Chemotactic peptide induces cAMP elevation in human neutrophils by amplification of the adenylate cyclase response to endogenously produced adenosine

The transient increase in human neutrophil cAMP levels induced by the chemoattractant N-formyl-L-methionyl-L-leucyl-L-phenylalanine (FMLP) is shown to be caused by amplification of adenylate cyclase response to endogenously produced adenosine. The FMLP-stimulated increase in neutrophil cAMP was potentiated markedly by a nonmethylxanthine cAMP phosphodiesterase inhibitor (Ro 20-1724). By inhibiting the degradation of newly formed cAMP, Ro 20-1724 rendered the FMLP-induced cAMP elevation persistent rather than transient. The role of endogenously produced adenosine in this phenomenon is demonstrated by the ability of either adenosine deaminase or theophylline, an adenosine receptor antagonist, to prevent FMLP-stimulated cAMP elevation.
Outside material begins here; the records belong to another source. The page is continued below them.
(* ===== verification/Conform.v ===== *)
(** * Conform: fitting a Kafka pipeline's rows (src/kafka/conform.rs)

    [fit] puts an array into a type by name at every depth, and says of each value that does not
    go why its row is rejected.  The [Conformer] fits a batch's columns to the target's, and
    [align] fits a decoded batch to the union the SQL runs over.

    An array is a type and its values ([Schema.Column]); what is under a null list, map or
    struct is not there to be looked at.  A child of a union has a value for every row, a null in
    those of other branches.  The casts of one value, arrow's [parse_decimal] and serde_json's
    text are arguments; the texts of reasons are left out, up to what they are about. *)

From Stdlib Require Import ZArith Lia SpecFloat.
From stdpp Require Import base list strings gmap.
From S2P Require Import Prelude Error F64 JsonText Schema Fractions Coerce Union Kdi.

Open Scope Z_scope.
Open Scope ddi_scope.

(** ** What fitting made of an array *)

Inductive Reason :=
  | NotConverted (path : string)     (** [not_converted] *)
  | Changed (path : string)          (** [changed]: into the union, and another value *)
  | Dropped (path : string)          (** [dropped]: into the union, and nowhere to put it *)
  | NullIntoNotNull (path : string)
  | MissingNotNull (path : string)
  | DropsFraction (path : string)
  | NoText (path why : string).

(** [Fitted] *)
Record Fitted := { array : Column; reasons : list (option Reason) }.

Definition or_else {A} (a b : option A) : option A := match a with Some a => Some a | None => b end.

(** [Reasons]: allocated on the first one. *)
Definition only_some (l : list (option Reason)) : list (option Reason) :=
  if forallb Coerce.is_none l then [] else l.
Definition clean (c : Column) : Fitted := {| array := c; reasons := [] |}.
Definition reason (f : Fitted) (i : nat) : option Reason := nth i (reasons f) None.

Inductive Dest := IntoTarget | IntoUnion.
#[export] Instance Dest_eq_dec : EqDecision Dest.
Proof. solve_decision. Defined.

Record KdiText := { compat : bool; null_text : bool }.
Definition no_kdi : KdiText := {| compat := false; null_text := false |}.
(** [KdiText::any] *)
Definition any_text (t : KdiText) : bool := compat t || null_text t.

(** [Kdi]: where each value stood, and whether kdi's coercion reached there. *)
Record KdiPlace := { at_ : list At; reach : bool }.

Record Fitter := { into : Dest; text_ : KdiText; type_names : option (gmap string string) }.

(** What a nullable field of a target struct that no field of the rows matches is noted with. *)
Abbreviation Missing := (list (string * option string)).

(** ** Values of a type *)

(** A null of a type; an array of a union has one in its first branch. *)
Definition null_of (t : DataType) : option Value :=
  match t with Union ((id, _) :: _) _ => Some (V_Union id None) | _ => None end.
Definition nulls_of (t : DataType) (n : nat) : Column := Build_Column t (replicate n (null_of t)).

(** What is in a list, and in a map. *)
Definition items_of (v : option Value) : list (option Value) :=
  match v with Some (V_List l) => l | _ => [] end.
Definition entries_of (v : option Value) : list (option Value * option Value) :=
  match v with Some (V_Map l) => default (None, None) <$> l | _ => [] end.
Definition field_of (t : DataType) (k : nat) (v : option Value) : option Value :=
  match v with
  | Some (V_Struct l) => match l !! k with Some x => x | None => null_of t end
  | _ => null_of t
  end.
Definition branch_of (t : DataType) (id : Z) (v : option Value) : option Value :=
  match v with
  | Some (V_Union i x) => if i =? id then x else null_of t
  | _ => null_of t
  end.
Definition id_of (v : option Value) : Z := match v with Some (V_Union i _) => i | _ => 0 end.

(** Consecutive parts of a list, as offsets cut it. *)
Fixpoint cut {A} (lengths : list nat) (l : list A) : list (list A) :=
  match lengths with
  | [] => []
  | n :: lengths => take n l :: cut lengths (drop n l)
  end.

(** [placeholders]: a valid value of a type, of no meaning. *)
Fixpoint placeholder (t : DataType) : result Error Value :=
  match t with
  | Struct fields =>
      let? l := (fix go (fields : Schema) : result Error (list (option Value)) :=
        match fields with
        | [] => Ok []
        | mkField _ t _ :: fields => let? v := placeholder t in let? l := go fields in Ok (Some v :: l)
        end) fields in
      Ok (V_Struct l)
  | List _ => Ok (V_List [])
  | Map entries _ =>
      match entries with
      | mkField _ (Struct _) _ => Ok (V_Map [])
      | _ => Err (Error.Schema "a map with entries of another type")
      end
  | Utf8 | LargeUtf8 | Utf8View => Ok (V_Text "")
  | Binary | LargeBinary | BinaryView => Ok (V_Bytes [])
  | Boolean => Ok (V_Bool false)
  | Float16 | Float32 | Float64 => Ok (V_Float (S754_zero false))
  | Decimal32 _ _ | Decimal64 _ _ | Decimal128 _ _ | Decimal256 _ _ => Ok (V_Decimal 0)
  | Interval _ => Ok (V_Interval 0 0 0)
  | FixedSizeBinary n => Ok (V_Bytes (replicate (Z.to_nat n) 0))
  | _ => Ok (V_Int 0)
  end.

(** [force_valid] *)
Definition force_valid (c : Column) : result Error Column :=
  match c_type c with
  | Null | Union _ _ => Ok c
  | t => let? p := placeholder t in Ok (Build_Column t ((λ v, if is_null v then Some p else v) <$> c_values c))
  end.

(** An array this module could not put together. *)
Definition assembly {A} : result Error A := Err (Error.Schema "internal: could not assemble an array").

(** ** Choosing a branch *)

(** [promotes] *)
Definition promotes (from to : DataType) : bool :=
  match from, to with
  | Int32, (Int64 | Float32 | Float64) | Int64, (Float32 | Float64) | Float32, Float64
  | Utf8, Binary | Binary, Utf8 => true
  | _, _ => false
  end.

Definition is_List (t : DataType) : bool := match t with List _ => true | _ => false end.
Definition is_Map (t : DataType) : bool := match t with Map _ _ => true | _ => false end.

(** The order of [(bool, usize, Reverse(usize))]. *)
Definition better (a b : bool * nat * nat) : bool :=
  let '(a1, a2, a3) := a in let '(b1, b2, b3) := b in
  if Bool.eqb a1 b1 then if (a2 =? b2)%nat then (a3 <? b3)%nat else (b2 <? a2)%nat else a1.

(** [best_record] *)
Definition record_rank (children : Schema) (b : Z * Field) : option ((bool * nat * nat) * (Z * Field)) :=
  match struct_fields (f_type b.2) with
  | Some theirs =>
      let held := length (filter (λ c, is_Some (position (f_name c) theirs)) children) in
      if (0 <? held)%nat || bool_decide (children = [])
      then Some ((bool_decide (held = length children), held, length theirs), b) else None
  | None => None
  end.
Definition best_record (children : Schema) (fields : list (Z * Field)) : option (Z * Field) :=
  match omap (record_rank children) fields with
  | [] => None
  | x :: l => Some (fold_left (λ best next, if better next.1 best.1 then next else best) l x).2
  end.

(** The branch of the values' name, of their type, of their kind, or one Avro promotes them to. *)
Definition resolved_branch (from : DataType) (fields : list (Z * Field)) (name : option string)
    : option (Z * Field) :=
  let named := name ≫= (λ n, List.find (λ b, bool_decide (f_name b.2 = n)) fields) in
  let same := List.find (λ b, bool_decide (f_type b.2 = from) || bool_decide (f_type b.2 = relax from)) fields in
  let kind :=
    match from with
    | Struct children => best_record children fields
    | List _ => List.find (λ b, is_List (f_type b.2)) fields
    | Map _ _ => List.find (λ b, is_Map (f_type b.2)) fields
    | _ => None
    end in
  let promoted := List.find (λ b, promotes from (f_type b.2)) fields in
  or_else named (or_else same (or_else kind promoted)).
(* ===== verification/ConformBatch.v ===== *)
(** * ConformBatch: a batch conforms to the target row by row (src/kafka/conform.rs)

    What [Conformer::conform] makes of a batch, column by column with [fit], is what each of its
    rows is by itself; and what it has conformed is then cast to the target without stopping. *)

From Stdlib Require Import ZArith Lia.
From stdpp Require Import base list strings gmap.
From S2P Require Import Prelude Error F64 JsonText Schema Fractions Coerce Union Kdi Conform ConformCorrect ConformNested.

Open Scope Z_scope.
Open Scope ddi_scope.

Lemma fits_fields_Forall2 {V} n fs (cs : list (Schema.Column V)) :
  fits_fields n fs cs = true ↔ Forall2 (λ f c, fits_field n f c = true) fs cs.
Proof.
  split.
  - revert cs. induction fs as [|f fs IH]; intros [|c cs]; try done; simpl; intros H; constructor;
      apply andb_true_iff in H as [? ?]; [done|by apply IH].
  - induction 1 as [|f c fs cs Hf _ IH]; [done|]. simpl. by rewrite Hf.
Qed.
Lemma fits_field_iff {V} n f (c : Schema.Column V) : fits_field n f c = true ↔
  c_type c = f_type f ∧ length (c_values c) = n ∧ (f_nullable f = true ∨ null_count c = 0%nat).
Proof. unfold fits_field. rewrite !andb_true_iff, orb_true_iff, !bool_decide_eq_true. tauto. Qed.
(** The loop of [discard]. *)
Fixpoint discard_all (gs : list (Z * Group)) (n : nat) : list (Z * Group) * nat :=
  match gs with
  | [] => ([], n)
  | (i, G_Ready r) :: gs =>
      if is_nil (chunk r) then let '(gs, n) := discard_all gs n in ((i, G_Ready r) :: gs, n)
      else
        let '(gs', n') := discard_all gs (S n) in
        (match build_decoder n i (text (r_schema r)) with
         | Ok d => (i, G_Ready (set_decoder d (set_chunk [] r))) :: gs'
         | Err _ => gs'
         end, n')
  | g :: gs => let '(gs, n) := discard_all gs n in (g :: gs, n)
  end.
(** [discard] *)
Definition discard (k : KafkaDecoder) : KafkaDecoder :=
  let '(gs, n) := discard_all (groups k) (ticks (out k)) in with_groups gs (out_default n) k.

(** [writer_schemas] *)
Definition writer_schemas (k : KafkaDecoder) : list RegisteredSchema :=
  omap (λ g, match g.2 with G_Ready r => Some (r_schema r) | _ => None end) (groups k).
End Decoder.

(** ** The decoder over arrow-avro's *)

(** What arrow-avro's [decode] of some bytes came to: a panic, an error, or how many it took. *)
Inductive Consumed := Panicked (e : string) | Failed (e : string) | Took (n : nat).

Section ArrowAvro.
Context {I : Type}.
(** arrow-avro's decoder: its rows' schema, for how many more rows it has room, and its calls. *)
Context (inner_schema : I → list RawField) (capacity : I → Z) (inner_decode : I → list Z → I * Consumed).
Context (inner_flush : nat → I → I * result string (option RawBatch)).
Context (arrow_avro_decoder : nat → Z → string → result string I).
Context (from_str : string → option Json.Value) (to_string : Json.Value → string).

(** [valid_logical_types] *)
Definition valid_logical_types (schema : string) : string :=
  match from_str schema with
  | None => schema
  | Some v => let r := drop_invalid v in if r.1 then to_string r.2 else schema
  end.

Record ArrowAvroDecoder := { inner : I; wire : option Wire.Wire; renew : option (Z * string) }.
Definition set_inner (i : I) (d : ArrowAvroDecoder) : ArrowAvroDecoder :=
  {| inner := i; wire := wire d; renew := renew d |}.

Definition inner_type (i : I) : DataType := Struct (raw_field <$> inner_schema i).
(** [ArrowAvro::build] *)
Definition avro_build (n : nat) (sid : Z) (writer_schema : string) : result string ArrowAvroDecoder :=
  let writer_schema := valid_logical_types writer_schema in
  let? inner := arrow_avro_decoder n sid writer_schema in
  Ok {| inner := inner;
        wire := v ← from_str writer_schema; ok (wire_new v);
        renew := if holds_union (inner_type inner) then Some (sid, writer_schema) else None |}.

(** [walk] *)
Definition avro_walk (d : ArrowAvroDecoder) (framed : list Z) : result string unit :=
  match wire d with
  | None => Ok tt
  | Some w =>
      let body := drop HEADER_LEN framed in
      match record_len w body with
      | Ok n => if n =? Z.of_nat (length body) then Ok tt else Err "unexpected bytes after the record"%string
      | Err _ => Err "malformed Avro body"%string
      end
  end.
The general nature of the FMLP-potentiated cAMP response is indicated by the finding that FMLP-treated neutrophils, in the presence of exogenously supplied adenosine deaminase, exhibited augmented cAMP generation in response to three different types of receptor agonists: 2-chloroadenosine, prostaglandin E1, and L-isoproterenol. Moreover, like the neutrophil cAMP increase caused by FMLP alone, the ability of FMLP to augment cAMP response to 2-chloroadenosine in adenosine deaminase-treated cells was short-lived and declined after 1.0 min of exposure to FMLP. Preincubation of neutrophil suspensions with the adenylate cyclase inhibitor SQ 22,536 completely prevented FMLP-induced cAMP generation. Furthermore, when neutrophil suspensions were preincubated with concentrations of Ro 20-1724, which apparently maximally inhibit cAMP phosphodiesterase, a 30-s incubation with FMLP still resulted in substantially elevated cAMP levels. It therefore appears that FMLP raises cAMP by activating adenylate cyclase rather than inhibiting cAMP phosphodiesterase.